Все это, в общем, чистая демагогия, рассчитанная на ЦК. В первом номере напечатан более откровенный манифест работы Маяковского «За что борется Леф» (первую часть, историко-футуристическую, пропускаем):
«Сейчас — передышка в войне и голоде. Леф обязан продемонстрировать панораму искусства РСФСР, установить перспективу и занять подобающее нам место.

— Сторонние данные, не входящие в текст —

(* ===== verification/SortLink.v ===== *)
(** The delay queues (los_sortlink.c, los_sortlink.h): lists of nodes kept in the order
    of their response times. *)

From S2P Require Import Prelude DList Kernel Tick.
From Stdlib Require Export Sorted.

Section SortLink.
  Context `{Config}.

Definition OS_SORT_LINK_TASK : Z := 1.
Definition OS_SORT_LINK_SWTMR : Z := 2.

(** ** [GET_SORTLIST_VALUE] and [SET_SORTLIST_VALUE] *)

Definition GET_SORTLIST_VALUE (n : lnode) : K Z :=
  match n with
  | SortLinkNode t => c ← get_tcb t; mret (sortList_responseTime c)
  | SwtmrNode i => c ← get_swtmr i; mret (stSortList_responseTime c)
  | _ => fail NullDeref
  end.

Definition SET_SORTLIST_VALUE (n : lnode) (v : Z) : K unit :=
  match n with
  | SortLinkNode t => mod_tcb t (fun c => c <| sortList_responseTime := v |>)
  | SwtmrNode i => mod_swtmr i (fun c => c <| stSortList_responseTime := v |>)
  | _ => fail NullDeref
  end.

Definition list_prev (l : lnode) : K lnode :=
  h ← gets dlheap; unwrap NullDeref (pstPrev h l).

(** ** Insertion *)

Definition OsSortLinkInit (sortLinkHead : lnode) : K Z :=
  list_init sortLinkHead;; mret LOS_OK.

(** The [do ... while (1)] loop that walks backwards from the tail. *)
Fixpoint OsAddNode2SortLink_loop (fuel : nat) (prevNode node : lnode) (responseTime : Z)
    : K unit :=
  match fuel with
  | O => fail OutOfFuel
  | S fuel =>
      t ← GET_SORTLIST_VALUE prevNode;
      if t <=? responseTime then list_add prevNode node
      else
        prevNode' ← list_prev prevNode;
        OsAddNode2SortLink_loop fuel prevNode' node responseTime
  end.

Definition OsAddNode2SortLink (head node : lnode) : K unit :=
  e ← list_empty head;
  if (e : bool) then list_add head node
  else
    first ← list_first head;
    t1 ← GET_SORTLIST_VALUE first;
    t ← GET_SORTLIST_VALUE node;
    if t <? t1 then list_add head node
    else if t1 =? t then list_add first node
    else
      prevNode ← list_prev head;
      fuel ← gets (fun s => size (dlheap s));
      OsAddNode2SortLink_loop fuel prevNode node t.

(** [OsGetSortLinkAttribute]; the head, or NULL. *)
Definition OsGetSortLinkAttribute (type : Z) : option lnode :=
  if type =? OS_SORT_LINK_TASK then Some TaskSortLink
  else if LOSCFG_BASE_CORE_SWTMR && (type =? OS_SORT_LINK_SWTMR) then Some SwtmrSortLink
  else None.

Definition OsAdd2SortLink (node : lnode) (startTime waitTicks type : Z) : K unit :=
  sortLinkHead ← unwrap Panic (OsGetSortLinkAttribute type);
  intSave ← LOS_IntLock;
  clock ← gets g_sysClock;
  SET_SORTLIST_VALUE node (u64 (startTime + OS_SYS_TICK_TO_CYCLE clock waitTicks));;
  OsAddNode2SortLink sortLinkHead node;;
  LOS_IntRestore intSave.

(** ** Deletion *)

Definition OsDeleteNodeSortLink (node : lnode) : K unit :=
  list_delete node;;
  SET_SORTLIST_VALUE node OS_SORT_LINK_INVALID_TIME.

Definition OsSchedResetSchedResponseTime (responseTime : Z) : K unit :=
  cur ← gets g_schedResponseTime;
  when (responseTime <=? cur)
    (modify (fun s => s <| g_schedResponseTime := OS_SCHED_MAX_RESPONSE_TIME |>)).

Definition OsDeleteSortLink (node : lnode) : K unit :=
  intSave ← LOS_IntLock;
  t ← GET_SORTLIST_VALUE node;
  when (negb (t =? OS_SORT_LINK_INVALID_TIME)) (
    OsSchedResetSchedResponseTime t;;
    OsDeleteNodeSortLink node);;
  LOS_IntRestore intSave.

(** ** Expiry times *)

Definition OsSortLinkGetTargetExpireTime (currTime responseTime : Z) : Z :=
  if responseTime <=? currTime then 0 else responseTime - currTime.

Definition OsSortLinkGetNextExpireTime (head : lnode) : K Z :=
  e ← list_empty head;
  if (e : bool) then mret 0
  else
    first ← list_first head;
    curr ← OsGetCurrSchedTimeCycle;
    t ← GET_SORTLIST_VALUE first;
    mret (OsSortLinkGetTargetExpireTime curr t).

Definition GetSortLinkNextExpireTime (head : lnode) (startTime tickPrecision : Z) : K Z :=
  e ← list_empty head;
  if (e : bool) then mret (OS_SORT_LINK_UINT64_MAX - tickPrecision)
  else
    first ← list_first head;
    t ← GET_SORTLIST_VALUE first;
    mret (if t <=? u64 (startTime + tickPrecision) then u64 (startTime + tickPrecision)
          else t).

Definition OsGetNextExpireTime (startTime tickPrecision : Z) : K Z :=
  taskExpireTime ← GetSortLinkNextExpireTime TaskSortLink startTime tickPrecision;
  swtmrExpireTime ← (
    if LOSCFG_BASE_CORE_SWTMR then
      GetSortLinkNextExpireTime SwtmrSortLink startTime tickPrecision
    else mret taskExpireTime);
  mret (if taskExpireTime <? swtmrExpireTime then taskExpireTime else swtmrExpireTime).

(** ** Frequency changes *)

(** The [do ... while (nextNode != head)] loop. *)
Fixpoint SortLinkNodeTimeUpdate_loop (fuel : nat) (head nextNode : lnode)
    (oldFreq : Z) : K unit :=
  match fuel with
  | O => fail OutOfFuel
  | S fuel =>
      clock ← gets g_sysClock;
      t ← GET_SORTLIST_VALUE nextNode;
      SET_SORTLIST_VALUE nextNode (OsTimeConvertFreq t oldFreq clock);;
      nextNode' ← list_first nextNode;
      if decide (nextNode' = head) then mret tt
      else SortLinkNodeTimeUpdate_loop fuel head nextNode' oldFreq
  end.

Definition SortLinkNodeTimeUpdate (head : lnode) (oldFreq : Z) : K unit :=
  e ← list_empty head;
  if (e : bool) then mret tt
  else
    nextNode ← list_first head;
    fuel ← gets (fun s => size (dlheap s));
    SortLinkNodeTimeUpdate_loop fuel head nextNode oldFreq.

Definition OsSortLinkResponseTimeConvertFreq (oldFreq : Z) : K unit :=
  SortLinkNodeTimeUpdate TaskSortLink oldFreq;;
  when LOSCFG_BASE_CORE_SWTMR (SortLinkNodeTimeUpdate SwtmrSortLink oldFreq).

(** ** Ordered delay queues *)

Definition responseTime (s : kstate) (n : lnode) : option Z :=
  match n with
  | SortLinkNode t => sortList_responseTime <$> g_taskCBArray s !! t
  | SwtmrNode i => stSortList_responseTime <$> g_swtmrCBArray s !! i
  | _ => None
  end.

Definition rtime (s : kstate) (n : lnode) : Z := default 0 (responseTime s n).

(** Every node of [xs] lies in a control block, and the times never decrease. *)
Definition SortedLink (s : kstate) (xs : list lnode) : Prop :=
  Forall (fun n => is_Some (responseTime s n)) xs ∧
  StronglySorted (fun a b => rtime s a ≤ rtime s b) xs.

(** [xs'] is [xs] with [node] at a place its time [t] allows. *)
Definition inserted (f : lnode → Z) (t : Z) (node : lnode) (xs xs' : list lnode) : Prop :=
  ∃ l1 l2, xs = l1 ++ l2 ∧ xs' = l1 ++ node :: l2 ∧
    Forall (fun x => f x ≤ t) l1 ∧ Forall (fun x => t ≤ f x) l2.

Lemma wp_GET_SORTLIST_VALUE s n t (Q : Z → kstate → Prop) :
  responseTime s n = Some t → Q t s → wp (GET_SORTLIST_VALUE n) Q s.
Proof.
  unfold responseTime, GET_SORTLIST_VALUE. destruct n; try done;
    intros (c & E & ->)%fmap_Some HQ; wp_step.
  - by eapply wp_get_tcb.
  - by eapply wp_get_swtmr.
Qed.

Lemma wp_GET_rtime s n (Q : Z → kstate → Prop) :
  is_Some (responseTime s n) → Q (rtime s n) s → wp (GET_SORTLIST_VALUE n) Q s.
Proof.
  intros [t E] HQ. eapply wp_GET_SORTLIST_VALUE; [done|].
  unfold rtime in HQ. by rewrite E in HQ.
Qed.

Lemma StronglySorted_app_intro {A} (R : A → A → Prop) l1 l2 :
  StronglySorted R l1 → StronglySorted R l2 →
  (∀ x y, x ∈ l1 → y ∈ l2 → R x y) → StronglySorted R (l1 ++ l2).
Proof.
  induction l1 as [|x l1 IH]; simpl; [done|].
  intros [H1 H2]%StronglySorted_inv H3 H4. constructor; [apply IH; set_solver|].
  apply Forall_app; split; [done|]. apply Forall_forall. set_solver.
Qed.

Lemma StronglySorted_app_elim {A} (R : A → A → Prop) l1 l2 :
  StronglySorted R (l1 ++ l2) →
  StronglySorted R l1 ∧ StronglySorted R l2 ∧ (∀ x y, x ∈ l1 → y ∈ l2 → R x y).
Proof.
  induction l1 as [|x l1 IH]; simpl; [repeat constructor; set_solver|].
  intros [H1 H2]%StronglySorted_inv. destruct (IH H1) as (H3 & H4 & H5).
  apply Forall_app in H2 as [H2 H2']. rewrite Forall_forall in H2'.
  split_and!; [by constructor|done|]. set_solver.
Qed.

Lemma inserted_sorted s t node xs xs' :
  responseTime s node = Some t → SortedLink s xs →
  inserted (rtime s) t node xs xs' → SortedLink s xs'.
Proof.
  intros Ht [Hs Hx] (l1 & l2 & -> & -> & H1 & H2).
  apply Forall_app in Hs as [Hs1 Hs2].
  assert (rtime s node = t) as Hn by (unfold rtime; by rewrite Ht).
  rewrite Forall_forall in H1, H2.
  apply StronglySorted_app_elim in Hx as (Hx1 & Hx2 & Hx3). split.
  - apply Forall_app; split; [done|]. constructor; [by eexists|done].
  - apply StronglySorted_app_intro; [done| |].
    + constructor; [done|]. apply Forall_forall. intros x Hx. rewrite Hn. by apply H2.
    + intros x y Hx [->|Hy]%elem_of_cons; [rewrite Hn; by apply H1|by apply Hx3].
Qed.

Lemma inserted_Permutation f t node xs xs' :
  inserted f t node xs xs' → xs' ≡ₚ node :: xs.
Proof. intros (l1 & l2 & -> & -> & _). by rewrite Permutation_middle. Qed.

(** ** Insertion keeps the order *)

Lemma wp_list_prev s l p (Q : lnode → kstate → Prop) :
  pstPrev (dlheap s) l = Some p → Q p s → wp (list_prev l) Q s.
Proof. intros E HQ. unfold list_prev. wp_steps. rewrite E. by wp_steps. Qed.

(** The backward search stops at the last node whose time is not later than [t]; the
    number of nodes up to the current one is enough fuel. *)
Lemma OsAddNode2SortLink_loop_spec LS s hd xs node t :
  WF (dlheap s) LS → LS !! hd = Some xs → ¬ linked LS node →
  Forall (fun n => is_Some (responseTime s n)) xs →
  ∀ l1 cur l2 fuel,
    xs = l1 ++ cur :: l2 → (length l1 < fuel)%nat →
    (∃ y, y ∈ l1 ++ [cur] ∧ rtime s y ≤ t) → Forall (fun x => t < rtime s x) l2 →
    wp (OsAddNode2SortLink_loop fuel cur node t)
      (fun _ s' => ∃ h' k1 p k2, s' = s <| dlheap := h' |> ∧ xs = k1 ++ p :: k2 ∧
         WF h' (<[hd := k1 ++ p :: node :: k2]> LS) ∧
         rtime s p ≤ t ∧ Forall (fun x => t < rtime s x) k2) s.
Proof.
  intros HW E Hf Hs. induction l1 as [|q l1 IH] using rev_ind;
    intros cur l2 fuel El Hfuel (y & Hy & Hyt) Hl2;
    (destruct fuel as [|fuel]; [simpl in Hfuel; lia|]); simpl; wp_step.
  - apply wp_GET_rtime; [rewrite Forall_forall in Hs; apply Hs; set_solver|].
    assert (y = cur) as -> by set_solver. zcase.
    eapply (wp_list_add_after LS s HW hd [] cur l2); [by rewrite E, El|done|].
    intros h' HW'. by exists h', [], cur, l2.
  - apply wp_GET_rtime; [rewrite Forall_forall in Hs; apply Hs; set_solver|].
    zcase.
    + eapply (wp_list_add_after LS s HW hd (l1 ++ [q]) cur l2);
        [by rewrite E, El|done|].
      intros h' HW'. by exists h', (l1 ++ [q]), cur, l2.
    + wp_step. eapply wp_list_prev.
      { erewrite (WF_prev _ LS hd (l1 ++ [q]) cur l2) by (by rewrite E, El || done).
        by rewrite app_comm_cons, last_last. }
      apply (IH q (cur :: l2) fuel).
      * by rewrite El, <- app_assoc.
      * rewrite length_app in Hfuel; simpl in Hfuel; lia.
      * exists y. split; [|done]. apply elem_of_app in Hy as [Hy|Hy]; [done|].
        assert (y = cur) as -> by set_solver. lia.
      * by constructor.
Qed.

Lemma OsAddNode2SortLink_spec LS s hd xs node t (Q : unit → kstate → Prop) :
  WF (dlheap s) LS → LS !! hd = Some xs → ¬ linked LS node →
  SortedLink s xs → responseTime s node = Some t →
  (∀ h' xs', inserted (rtime s) t node xs xs' → WF h' (<[hd := xs']> LS) →
     Q tt (s <| dlheap := h' |>)) →
  wp (OsAddNode2SortLink hd node) Q s.
Proof.
  intros HW E Hf [Hs Hx] Ht HQ. unfold OsAddNode2SortLink. wp_step.
  eapply wp_list_empty; [done..|].
  destruct xs as [|x xs]; (case_bool_decide as Hnil; [|]); try done.
  { eapply wp_list_add_head; [done..|]. intros h' HW'. eapply HQ; [|done].
    exists [], []; split_and!; try done; by constructor. }
  wp_step. eapply wp_list_first; [done..|]. simpl. wp_step.
  assert (is_Some (responseTime s x)) as Hsx by (by inversion Hs).
  apply wp_GET_rtime; [done|]. wp_step. eapply wp_GET_SORTLIST_VALUE; [done|].
  apply StronglySorted_inv in Hx as [Hx Hxx]. rewrite Forall_forall in Hxx.
  zcase.
  { eapply wp_list_add_head; [done..|]. intros h' HW'. eapply HQ; [|done].
    exists [], (x :: xs); split_and!; [done..|].
    apply Forall_forall. intros y [->|Hy]%elem_of_cons; [lia|]. specialize (Hxx y Hy); lia. }
  zcase.
  { eapply (wp_list_add_after LS s HW hd [] x xs); [done..|]. intros h' HW'.
    eapply HQ; [|done]. exists [x], xs; split_and!; [done..| |].
    - apply Forall_singleton. lia.
    - apply Forall_forall. intros y Hy. specialize (Hxx y Hy); lia. }
  destruct (exists_last (l := x :: xs)) as (l1 & cur & El); [done|].
  wp_step. eapply wp_list_prev.
  { rewrite (WF_last _ LS hd (x :: xs)) by done.
    rewrite El, app_comm_cons, last_last. done. }
  wp_steps. eapply wp_mono; [eapply (OsAddNode2SortLink_loop_spec LS s hd (x :: xs))|];
    [done..|by rewrite El| | |done|].
  - pose proof (WF_size _ _ _ _ HW E) as Hsz. rewrite El in Hsz.
    simpl in Hsz. rewrite length_app in Hsz. simpl in Hsz. lia.
  - exists x. rewrite <- El. split; [set_solver|lia].
  - intros [] s' (h' & k1 & p & k2 & -> & Ek & HW' & Hp & Hk2).
    eapply HQ; [|done]. exists (k1 ++ [p]), k2. rewrite <- !app_assoc.
    split_and!; [done..| |].
    + assert (StronglySorted (fun a b => rtime s a ≤ rtime s b) (k1 ++ p :: k2)) as Hk
        by (rewrite <- Ek; constructor; [done|by apply Forall_forall]).
      apply StronglySorted_app_elim in Hk as (_ & _ & Hk).
      apply Forall_forall. intros y [Hy|Hy]%elem_of_app; [|set_solver].
      specialize (Hk y p Hy ltac:(set_solver)). lia.
    + eapply Forall_impl; [done|]. simpl. lia.
Qed.
End SortLink.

Искусство РСФСР к 1 февраля 1923 г.
I. Пролетискусство. Часть выродилась в казенных писателей, угнетая канцелярским языком и повторением политазов. Другая — подпала под всё влияние академизма, только названиями организации напоминая об Октябре. Третья, лучшая часть — переучивается после розовых Белых по нашим вещам и, верим, будет дальше шагать с нами.
II. Официальная литература. В теории искусства у каждого — личное мнение: Осинский хвалит Ахматову, Бухарин — Пинкертона. В практике — журналы просто пестрят всеми тиражными фамилиями.
III. „Новейшая“ литература (Серапионы, Пильняк и т. д.) — усвоив и разжижив наши приемы, сдабривают их символистами и почтительно и тяжело приноравливают к легкому нэпо-чтению.
IV. Смена вех. С запада грядет нашествие просветившихся маститых. Алексей Толстой уже начищивает белую лошадь полного собрания своих сочинений для победоносного въезда в Москву.
V. И, наконец, — нарушая благочинную перспективу, — в разных углах одиночки — левые. Люди и организации (Инхук, Вхутемас, Гитис Мейерхольда, ОПОЛЗ и др.). Одни героически стараются поднять в одиночку непомерно тяжелую новь, другие еще напильниками строк режут кандалы старья.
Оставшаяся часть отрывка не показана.